TASK PROMPT: Please report every line of the listing below that has the word "with" in it.

DATA FOR THIS TASK:

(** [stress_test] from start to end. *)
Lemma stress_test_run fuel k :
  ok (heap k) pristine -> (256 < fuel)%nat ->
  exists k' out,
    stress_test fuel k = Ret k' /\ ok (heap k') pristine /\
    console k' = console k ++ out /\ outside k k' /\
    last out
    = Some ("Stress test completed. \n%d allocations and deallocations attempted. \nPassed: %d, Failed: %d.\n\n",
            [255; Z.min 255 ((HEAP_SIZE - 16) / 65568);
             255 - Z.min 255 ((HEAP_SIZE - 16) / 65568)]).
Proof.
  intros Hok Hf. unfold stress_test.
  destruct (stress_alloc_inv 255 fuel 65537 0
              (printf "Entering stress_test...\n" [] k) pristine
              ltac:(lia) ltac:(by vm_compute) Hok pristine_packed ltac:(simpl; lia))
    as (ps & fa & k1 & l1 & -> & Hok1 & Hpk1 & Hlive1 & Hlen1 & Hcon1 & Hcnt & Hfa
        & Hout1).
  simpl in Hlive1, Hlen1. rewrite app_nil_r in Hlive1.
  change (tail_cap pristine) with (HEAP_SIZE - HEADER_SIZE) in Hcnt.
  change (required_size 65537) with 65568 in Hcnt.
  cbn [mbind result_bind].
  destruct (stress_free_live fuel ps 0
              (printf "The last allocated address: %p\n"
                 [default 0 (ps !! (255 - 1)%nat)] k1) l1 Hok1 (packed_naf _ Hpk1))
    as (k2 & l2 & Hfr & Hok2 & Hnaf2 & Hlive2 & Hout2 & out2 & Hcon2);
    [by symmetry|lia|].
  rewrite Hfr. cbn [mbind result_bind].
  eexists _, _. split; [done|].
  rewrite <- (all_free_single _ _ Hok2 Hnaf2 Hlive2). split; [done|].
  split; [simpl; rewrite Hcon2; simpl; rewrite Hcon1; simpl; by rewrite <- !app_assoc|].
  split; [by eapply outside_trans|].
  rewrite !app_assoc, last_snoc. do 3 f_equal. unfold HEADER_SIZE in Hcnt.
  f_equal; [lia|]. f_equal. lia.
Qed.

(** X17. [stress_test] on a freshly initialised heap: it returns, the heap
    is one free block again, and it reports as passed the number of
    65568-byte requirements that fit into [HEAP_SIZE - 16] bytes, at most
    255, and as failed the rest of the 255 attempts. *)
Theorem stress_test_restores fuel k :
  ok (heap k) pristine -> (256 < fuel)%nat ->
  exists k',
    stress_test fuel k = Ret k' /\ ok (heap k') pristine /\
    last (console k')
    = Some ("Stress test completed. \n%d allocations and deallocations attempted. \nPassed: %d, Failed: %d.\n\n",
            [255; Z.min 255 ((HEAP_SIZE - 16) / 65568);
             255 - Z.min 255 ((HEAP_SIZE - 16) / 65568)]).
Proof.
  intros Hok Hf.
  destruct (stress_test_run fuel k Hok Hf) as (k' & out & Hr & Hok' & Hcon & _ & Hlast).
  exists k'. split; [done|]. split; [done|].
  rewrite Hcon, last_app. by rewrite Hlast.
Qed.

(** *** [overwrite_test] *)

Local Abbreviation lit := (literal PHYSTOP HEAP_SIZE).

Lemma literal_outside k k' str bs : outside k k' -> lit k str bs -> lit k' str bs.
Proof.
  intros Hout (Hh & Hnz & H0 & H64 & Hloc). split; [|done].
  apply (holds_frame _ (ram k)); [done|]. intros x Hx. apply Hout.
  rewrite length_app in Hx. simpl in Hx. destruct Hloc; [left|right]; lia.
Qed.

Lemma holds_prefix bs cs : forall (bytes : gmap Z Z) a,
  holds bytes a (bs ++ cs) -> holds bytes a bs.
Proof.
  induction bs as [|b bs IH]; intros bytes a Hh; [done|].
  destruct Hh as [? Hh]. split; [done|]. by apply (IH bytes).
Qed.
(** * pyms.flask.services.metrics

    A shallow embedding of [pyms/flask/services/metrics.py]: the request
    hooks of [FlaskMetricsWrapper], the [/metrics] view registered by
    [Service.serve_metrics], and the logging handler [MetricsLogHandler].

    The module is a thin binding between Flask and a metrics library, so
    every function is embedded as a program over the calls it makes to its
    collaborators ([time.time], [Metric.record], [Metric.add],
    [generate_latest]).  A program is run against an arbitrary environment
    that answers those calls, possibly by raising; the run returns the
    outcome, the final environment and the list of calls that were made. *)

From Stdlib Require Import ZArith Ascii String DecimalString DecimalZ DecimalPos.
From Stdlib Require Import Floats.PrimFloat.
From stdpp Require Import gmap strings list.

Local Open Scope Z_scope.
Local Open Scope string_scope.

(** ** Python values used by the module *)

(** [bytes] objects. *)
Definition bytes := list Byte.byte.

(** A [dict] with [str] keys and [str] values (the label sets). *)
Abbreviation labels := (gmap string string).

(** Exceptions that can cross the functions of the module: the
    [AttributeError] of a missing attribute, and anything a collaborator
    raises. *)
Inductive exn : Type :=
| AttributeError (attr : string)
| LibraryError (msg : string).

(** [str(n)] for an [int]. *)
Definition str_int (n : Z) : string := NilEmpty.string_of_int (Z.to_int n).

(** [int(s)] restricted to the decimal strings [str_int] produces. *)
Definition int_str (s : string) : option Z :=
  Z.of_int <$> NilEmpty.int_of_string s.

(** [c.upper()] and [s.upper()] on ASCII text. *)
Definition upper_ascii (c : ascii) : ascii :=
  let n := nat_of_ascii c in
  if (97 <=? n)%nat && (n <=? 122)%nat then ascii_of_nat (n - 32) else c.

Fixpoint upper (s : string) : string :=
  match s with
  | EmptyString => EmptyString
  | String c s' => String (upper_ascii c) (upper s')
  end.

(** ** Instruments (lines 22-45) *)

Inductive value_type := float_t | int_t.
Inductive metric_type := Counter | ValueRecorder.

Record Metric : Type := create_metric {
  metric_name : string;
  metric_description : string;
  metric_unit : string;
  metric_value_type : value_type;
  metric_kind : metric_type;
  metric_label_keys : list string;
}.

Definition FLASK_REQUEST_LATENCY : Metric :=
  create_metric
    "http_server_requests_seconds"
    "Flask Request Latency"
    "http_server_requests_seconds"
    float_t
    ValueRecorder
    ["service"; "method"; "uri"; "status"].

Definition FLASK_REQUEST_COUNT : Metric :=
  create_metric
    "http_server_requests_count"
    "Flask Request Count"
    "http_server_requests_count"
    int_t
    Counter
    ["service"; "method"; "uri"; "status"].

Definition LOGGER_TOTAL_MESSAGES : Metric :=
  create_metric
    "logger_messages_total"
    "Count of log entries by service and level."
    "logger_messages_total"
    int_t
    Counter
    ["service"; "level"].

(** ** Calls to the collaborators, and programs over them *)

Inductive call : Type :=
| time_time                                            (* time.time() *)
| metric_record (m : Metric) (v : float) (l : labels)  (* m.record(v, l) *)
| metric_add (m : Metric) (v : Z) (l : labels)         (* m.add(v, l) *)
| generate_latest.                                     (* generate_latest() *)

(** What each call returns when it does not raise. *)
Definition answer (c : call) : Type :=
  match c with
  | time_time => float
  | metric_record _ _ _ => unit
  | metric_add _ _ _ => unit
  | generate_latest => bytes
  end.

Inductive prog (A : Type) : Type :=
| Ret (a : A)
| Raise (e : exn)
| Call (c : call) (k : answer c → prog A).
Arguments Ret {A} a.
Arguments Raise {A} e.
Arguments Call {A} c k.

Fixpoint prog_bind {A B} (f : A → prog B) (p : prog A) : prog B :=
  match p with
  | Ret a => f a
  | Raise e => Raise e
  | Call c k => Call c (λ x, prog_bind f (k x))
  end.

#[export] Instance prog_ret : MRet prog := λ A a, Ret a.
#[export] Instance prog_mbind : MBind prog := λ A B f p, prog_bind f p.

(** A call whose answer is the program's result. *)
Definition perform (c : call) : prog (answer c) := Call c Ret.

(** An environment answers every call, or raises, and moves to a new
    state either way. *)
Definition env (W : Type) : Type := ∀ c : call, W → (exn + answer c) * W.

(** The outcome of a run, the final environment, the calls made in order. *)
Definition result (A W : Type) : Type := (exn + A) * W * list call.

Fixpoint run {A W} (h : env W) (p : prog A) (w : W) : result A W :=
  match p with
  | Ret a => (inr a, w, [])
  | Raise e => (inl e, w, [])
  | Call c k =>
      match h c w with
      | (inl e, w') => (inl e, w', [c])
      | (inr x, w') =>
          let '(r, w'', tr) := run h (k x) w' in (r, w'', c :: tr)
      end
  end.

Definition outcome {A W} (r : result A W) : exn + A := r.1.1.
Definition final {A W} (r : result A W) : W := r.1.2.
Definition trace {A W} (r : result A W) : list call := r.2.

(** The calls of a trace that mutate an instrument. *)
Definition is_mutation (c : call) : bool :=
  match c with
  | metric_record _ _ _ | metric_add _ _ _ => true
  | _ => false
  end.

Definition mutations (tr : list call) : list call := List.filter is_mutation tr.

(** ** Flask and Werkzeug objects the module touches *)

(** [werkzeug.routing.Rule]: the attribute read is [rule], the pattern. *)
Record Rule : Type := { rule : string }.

EXERCISE OUTPUT:
  change (tail_cap pristine) with (HEAP_SIZE - HEADER_SIZE) in Hcnt.
  change (required_size 65537) with 65568 in Hcnt.
(** A [dict] with [str] keys and [str] values (the label sets). *)
  match s with
  match c with
  match p with
  match p with
      match h c w with
  match c with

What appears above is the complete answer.